Maximum Number of Events That Can Be Attended II

Problem Id: 1751 Difficulty: Hard Tag: Binary Search Tag: Dynamic Programming


Intuition

This problem is a typical DP problem.

The basic for any day which some events ended at that day. dp[end][count] = min(dp[start - 1][count - 1] + value. Where start and end are any of the jobs ended at the day end. count is the number of jobs and value is the value of the new job.

The time complexity is O(days * count).

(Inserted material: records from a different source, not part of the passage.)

(** ** Weights above the capacity *)

(** On a bucket within its capacity, a call with a weight above the
    capacity never settles, whatever the clock shows: it consumes
    nothing, and it sets a new timer of at least
    [((weight - capacity) / refillRate) * 1000] ms at every second
    reading of the clock, without end. *)
Theorem waitForToken_over_capacity_never_settles
  (clock : list Z) (this : RateLimiter.t) (weight : Q)
  (Hrate : 0 < refillRate this)
  (Hcap : tokens this <= capacity this)
  (Hover : capacity this < weight) :
  promise (RateLimiter.waitForToken clock this (Some weight)) = None
  /\ List.length (timeouts (RateLimiter.waitForToken clock this (Some weight)))
     = Nat.div2 (S (List.length clock))
  /\ Forall (fun ms =>
               ((weight - capacity this) / refillRate this) * 1000 <= ms)
            (timeouts (RateLimiter.waitForToken clock this (Some weight)))
  /\ unread (RateLimiter.waitForToken clock this (Some weight)) = [].
Proof.
  split; [apply waitForToken_over_capacity_pending; assumption |].
  revert this Hrate Hcap Hover.
  assert (D : forall this : RateLimiter.t,
             0 < refillRate this -> tokens this <= capacity this ->
             ((weight - capacity this) / refillRate this) * 1000
             <= waitTimeMs this weight).
  { intros this Hr Hc. unfold waitTimeMs.
    set (r := refillRate this) in *. set (t := tokens this) in *.
    set (c := capacity this) in *. unfold Qdiv.
    assert (I : 0 < / r) by (apply Qinv_lt_0_compat; exact Hr).
    set (i := / r) in *. nra. }
  induction clock as [| now | now now' clock IH] using clock_ind2;
    intros this Hrate Hcap Hover.
  - repeat split. constructor.
  - pose proof (refillTokens_tokens_le_capacity now this Hcap) as H1.
    rewrite waitForToken_suspend
      by (apply Qgeb_false; cbn [default_arg]; lra).
    cbn [timeouts unread default_arg List.length Nat.div2].
    repeat split. constructor; [| constructor].
    rewrite <- (refillTokens_refillRate now this).
    rewrite <- (refillTokens_capacity now this).
    apply D; rewrite ?refillTokens_refillRate, ?refillTokens_capacity;
      assumption.
  - pose proof (refillTokens_tokens_le_capacity now this Hcap) as H1.
    rewrite waitForToken_retry
      by (apply Qgeb_false; cbn [default_arg]; lra).
    cbn [timeouts unread default_arg List.length Nat.div2].
    set (this2 := refillTokens now' (refillTokens now this)).
    assert (R2 : refillRate this2 = refillRate this)
      by (subst this2; rewrite !refillTokens_refillRate; reflexivity).
    assert (K2 : capacity this2 = capacity this)
      by (subst this2; rewrite !refillTokens_capacity; reflexivity).
    assert (C2 : tokens this2 <= capacity this2).
    { subst this2. rewrite refillTokens_capacity.
      apply refillTokens_tokens_le_capacity.
      rewrite refillTokens_capacity. exact H1. }
    destruct (IH this2) as (L & F & U);
      [rewrite R2; exact Hrate | exact C2 | rewrite K2; exact Hover |].
    rewrite R2, K2 in F.
    split; [f_equal; exact L |]. split; [| exact U].
    constructor; [| exact F].
    rewrite <- (refillTokens_refillRate now this).
    rewrite <- (refillTokens_capacity now this).
    apply D; rewrite ?refillTokens_refillRate, ?refillTokens_capacity;
      assumption.
Qed.

Lemma waitForToken_over_capacity_never_settles_witness :
  0 < refillRate (RateLimiter.constructor 0) /\
  tokens (RateLimiter.constructor 0) <= capacity (RateLimiter.constructor 0) /\
  capacity (RateLimiter.constructor 0) < 101 /\
  promise (RateLimiter.waitForToken
             [0; 100; 100; 200]%Z (RateLimiter.constructor 0) (Some 101))
    = None.
Proof.
  assert (H0 : 0 < refillRate (RateLimiter.constructor 0)) by reflexivity.
  assert (Hc : tokens (RateLimiter.constructor 0)
               <= capacity (RateLimiter.constructor 0))
    by (apply Qle_bool_imp_le; reflexivity).
  assert (Ho : capacity (RateLimiter.constructor 0) < 101) by reflexivity.
  repeat (split; [assumption |]).
  apply (waitForToken_over_capacity_never_settles
           [0; 100; 100; 200]%Z (RateLimiter.constructor 0) 101 H0 Hc Ho).
Defined.

(** ** What a sequence of calls can draw *)

(** [lastRefill] never goes back, even when the clock does: with a rate
    that is not negative, a refill moves it only to a later time, so
    after any sequence of calls it is at or after what it was. *)
Theorem lastRefill_never_goes_back
  (clock : list Z) (this : RateLimiter.t) (ws : list (option Q))
  (Hrate : 0 <= refillRate this) :
  (lastRefill this <= lastRefill (limiter (calls clock this ws)))%Z.
Proof.
  enough (H : refillRate (limiter (calls clock this ws)) = refillRate this
              /\ (lastRefill this
                  <= lastRefill (limiter (calls clock this ws)))%Z)
    by apply H.
  apply (calls_preserves
           (fun l => refillRate l = refillRate this
                     /\ (lastRefill this <= lastRefill l)%Z)
           (fun _ => True)).
  - intros now l [R L]. rewrite refillTokens_refillRate. split; [exact R |].
    rewrite refillTokens_unfold.
    destruct (Qgtb (accrual now l) 0) eqn:E; cbn [lastRefill]; [| exact L].
    apply Qgtb_true in E.
    destruct (Z_le_gt_dec now (lastRefill l)) as [Hb | Hf]; [| lia].
    exfalso. rewrite <- R in Hrate.
    pose proof (accrual_backward now l Hrate Hb). lra.
  - intros weight l _ H _. exact H.
  - apply Forall_forall. intros. exact Logic.I.
  - split; [reflexivity | lia].
Qed.

Lemma lastRefill_never_goes_back_witness :
  0 <= refillRate (RateLimiter.constructor 5000) /\
  (lastRefill (RateLimiter.constructor 5000)
   <= lastRefill (limiter (calls [6000; 4000; 3000]%Z
                                 (RateLimiter.constructor 5000)
                                 [Some 60%Q; Some 60%Q])))%Z.
Proof.
  assert (H0 : 0 <= refillRate (RateLimiter.constructor 5000))
    by (apply Qle_bool_imp_le; reflexivity).
  split; [exact H0 |].
  apply (lastRefill_never_goes_back
           [6000; 4000; 3000]%Z (RateLimiter.constructor 5000)
           [Some 60; Some 60] H0).
Defined.

Lemma total_weight_nonneg (ws : list (option Q)) :
  Forall positive_weight ws -> 0 <= total_weight ws.
Proof.
  induction 1 as [| w ws Hw _ IH]; cbn [total_weight fold_right]; [lra |].
  unfold positive_weight in Hw. fold (total_weight ws). lra.
Qed.

Lemma whole_weights_positive (ws : list (option Q)) :
  Forall whole_weight ws -> Forall positive_weight ws.
Proof.
  intros H. eapply Forall_impl; [| exact H]. intros w [Hw _]. exact Hw.
Qed.

(** The burst allowance: a sequence of calls with whole positive weights
    that add up to no more than the balance is served at once, call
    after call, whatever the clock shows; no timer is set and each call
    reads the clock once. *)
Theorem calls_burst_served_at_once
  (clock : list Z) (this : RateLimiter.t) (ws : list (option Q))
  (Hbounds : within_bounds this)
  (Hwhole : Forall whole_weight ws)
  (Hfit : total_weight ws <= tokens this)
  (Hclock : (List.length ws <= List.length clock)%nat) :
  promise (calls clock this ws) = Some (Fulfilled tt)
  /\ timeouts (calls clock this ws) = []
  /\ unread (calls clock this ws) = skipn (List.length ws) clock.
Proof.
  revert clock this Hbounds Hfit Hclock.
  induction Hwhole as [| w ws [Hw _] Hwhole IH];
    intros clock this Hbounds Hfit Hclock.
  - cbn. auto.
  - destruct clock as [| now clock]; [cbn in Hclock; lia |].
    pose proof (total_weight_nonneg ws (whole_weights_positive ws Hwhole))
      as N.
    change (total_weight (w :: ws))
      with (default_arg w 1 + total_weight ws) in Hfit.
    pose proof (refillTokens_within_bounds now this Hbounds) as B1.
    pose proof (refillTokens_tokens_ge now this (proj2 Hbounds)) as G.
    assert (E : Qgeb (tokens (refillTokens now this)) (default_arg w 1)
                = true) by (apply Qgeb_true; lra).
    cbn [calls waitForToken RateLimiter_IRateLimiter].
    rewrite (waitForToken_consume now clock this w E).
    cbn [promise limiter unread timeouts List.length skipn app].
    apply IH.
    + apply within_bounds_consume; [exact Hw | exact B1 |].
      apply Qgeb_true, E.
    + cbn [tokens consume]. lra.
    + cbn [List.length] in Hclock. lia.
Qed.

Lemma calls_burst_served_at_once_witness :
  within_bounds (RateLimiter.constructor 0) /\
  Forall whole_weight [Some 40; None; Some 59] /\
  total_weight [Some 40; None; Some 59] <= tokens (RateLimiter.constructor 0) /\
  (List.length [Some 40; None; Some 59] <= List.length [3; 1; 2; 7]%Z)%nat /\
  promise (calls [3; 1; 2; 7]%Z (RateLimiter.constructor 0)
                 [Some 40; None; Some 59]) = Some (Fulfilled tt).
Proof.
  assert (Hb : within_bounds (RateLimiter.constructor 0))
    by (split; apply Qle_bool_imp_le; reflexivity).
  assert (Hp : Forall whole_weight [Some 40; None; Some 59])
    by (repeat constructor).
  assert (Hf : total_weight [Some 40; None; Some 59]
               <= tokens (RateLimiter.constructor 0))
    by (apply Qle_bool_imp_le; reflexivity).
  assert (Hc : (List.length [Some 40; None; Some 59]
                <= List.length [3; 1; 2; 7]%Z)%nat) by (cbn; lia).
  repeat (split; [assumption |]).
  apply (calls_burst_served_at_once
           [3; 1; 2; 7]%Z (RateLimiter.constructor 0)
           [Some 40; None; Some 59] Hb Hp Hf Hc).
Defined.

So here comes a new problem.

In the solution, because the start and end day could be 10**9, but the number of total events are only less than 10**6. We use a mapping to convert any possible start and end day to some number less than 10**6.

Solution


from collections import defaultdict


class Solution:
    def maxValue(self, events, k) -> int:
        candidates = sorted(set([i[0] for i in events] + [i[1] for i in events]))
        mapping = {v: i + 1 for i, v in enumerate(candidates)}
        events = [(mapping[i], mapping[j], k) for i, j, k in events]

        events_by_end_of_day = defaultdict(list)
        for event in events:
            events_by_end_of_day[event[1]].append(event)

        days = len(mapping)
        dp = [[0] * (k + 1) for _ in range(days + 1)]

        for end in range(1, days + 1):
            for count in range(1, k + 1):
                dp[end][count] = dp[end - 1][count]
                for start, _, value in events_by_end_of_day[end]:
                    dp[end][count] = max(
                        dp[end][count],
                        dp[start - 1][count - 1] + value
                    )

        return max(dp[-1])